▶ **WHAT IS BEING ASKED**: In the records below, count every line that contains the word "Hframe" and report only the total.

[Collected data]
(** Writing the entry of a fresh zeroed table changes no mapping either. *)
Lemma install_table used m pgdir va tbl :
  dir_ok used m pgdir → 0 ≤ va < wsize → 0 ≤ tbl < 2 ^ 28 → used (frame_of tbl) →
  ¬ dir_frame pgdir (frame_of tbl) →
  (∀ i, 0 ≤ i < 2048 → table_of (m (pgdir + 4 * i)) ≠ Some (frame_of tbl)) →
  (∀ x, in_frame x (frame_of tbl) → m x = 0) → m (pde_addr pgdir va) = 0 →
  let m' := wr m (pde_addr pgdir va) (pde_table tbl) in
  dir_ok used m' pgdir ∧ same_view m m' pgdir ∧
  table_of (m' (pde_addr pgdir va)) = Some (frame_of tbl).
Proof.
  intros Hd Hva Htbl Hu Hnd Hfresh Hz Hp0 m'.
  destruct (pde_table_bits tbl Htbl) as (B31&B30&Bm&_).
  pose proof (pde_index va Hva) as Hp.
  assert (Ht : table_of (pde_table tbl) = Some (frame_of tbl)).
  { unfold table_of. by rewrite B31, B30, Bm. }
  assert (Hm : ∀ i, m' (pgdir + 4 * i) =
                    if decide (i = MMU_PDE va) then pde_table tbl else m (pgdir + 4 * i)).
  { intros i. unfold m', wr, pde_addr. case_decide; destruct (Z.eqb_spec (pgdir + 4 * i)
      (pgdir + 4 * MMU_PDE va)); done || lia. }
  assert (Hframe : ∀ a g, in_frame a g → ¬ dir_frame pgdir g → m' a = m a).
  { intros a g Ha Hg. unfold m', wr. destruct (Z.eqb_spec a (pde_addr pgdir va)) as [->|]; [|done].
    destruct Hg. by eapply (dir_entry_frame _ _ _ (MMU_PDE va)). }
  split_and!.
  - destruct Hd as [Hr Hdu He Hdt Hinj]. split; [done|done|..].
    + intros i Hi. rewrite Hm. case_decide; [by right|by apply He].
    + intros i f Hi. rewrite Hm. case_decide; [|by apply Hdt]. rewrite Ht. by intros [= <-].
    + intros i j f Hi Hj. rewrite !Hm. repeat case_decide; subst; try done; rewrite ?Ht.
      * intros [= <-] Hj'. by apply Hfresh in Hj'.
      * intros Hi' [= <-]. by apply Hfresh in Hi'.
      * by apply Hinj.
  - intros va' Hva'. destruct (decide (MMU_PDE va' = MMU_PDE va)) as [E|E].
    + assert (Ea : pde_addr pgdir va' = pde_addr pgdir va) by (unfold pde_addr; by rewrite E).
      rewrite (get_empty m) by (by rewrite Ea).
      rewrite (get_small m' pgdir va' (frame_of tbl)).
      2:{ rewrite Ea. unfold m', wr. by rewrite Z.eqb_refl. }
      destruct (slot_in_frame (frame_of tbl) va') as [H1 H2].
      rewrite (Hframe _ _ H1 Hnd), (Hframe _ _ H2 Hnd). by rewrite !Hz.
    + apply get_ext; [unfold pde_addr; rewrite Hm, decide_False by done; done|].
      intros f Hf. destruct (slot_in_frame f va') as [H1 H2].
      destruct (d_table _ _ _ Hd (MMU_PDE va') f (pde_index _ Hva') Hf) as [_ Hnf].
      split; by eapply Hframe.
  - unfold m', wr. by rewrite Z.eqb_refl.
Qed.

▶ **EXPECTED ANSWER**: 3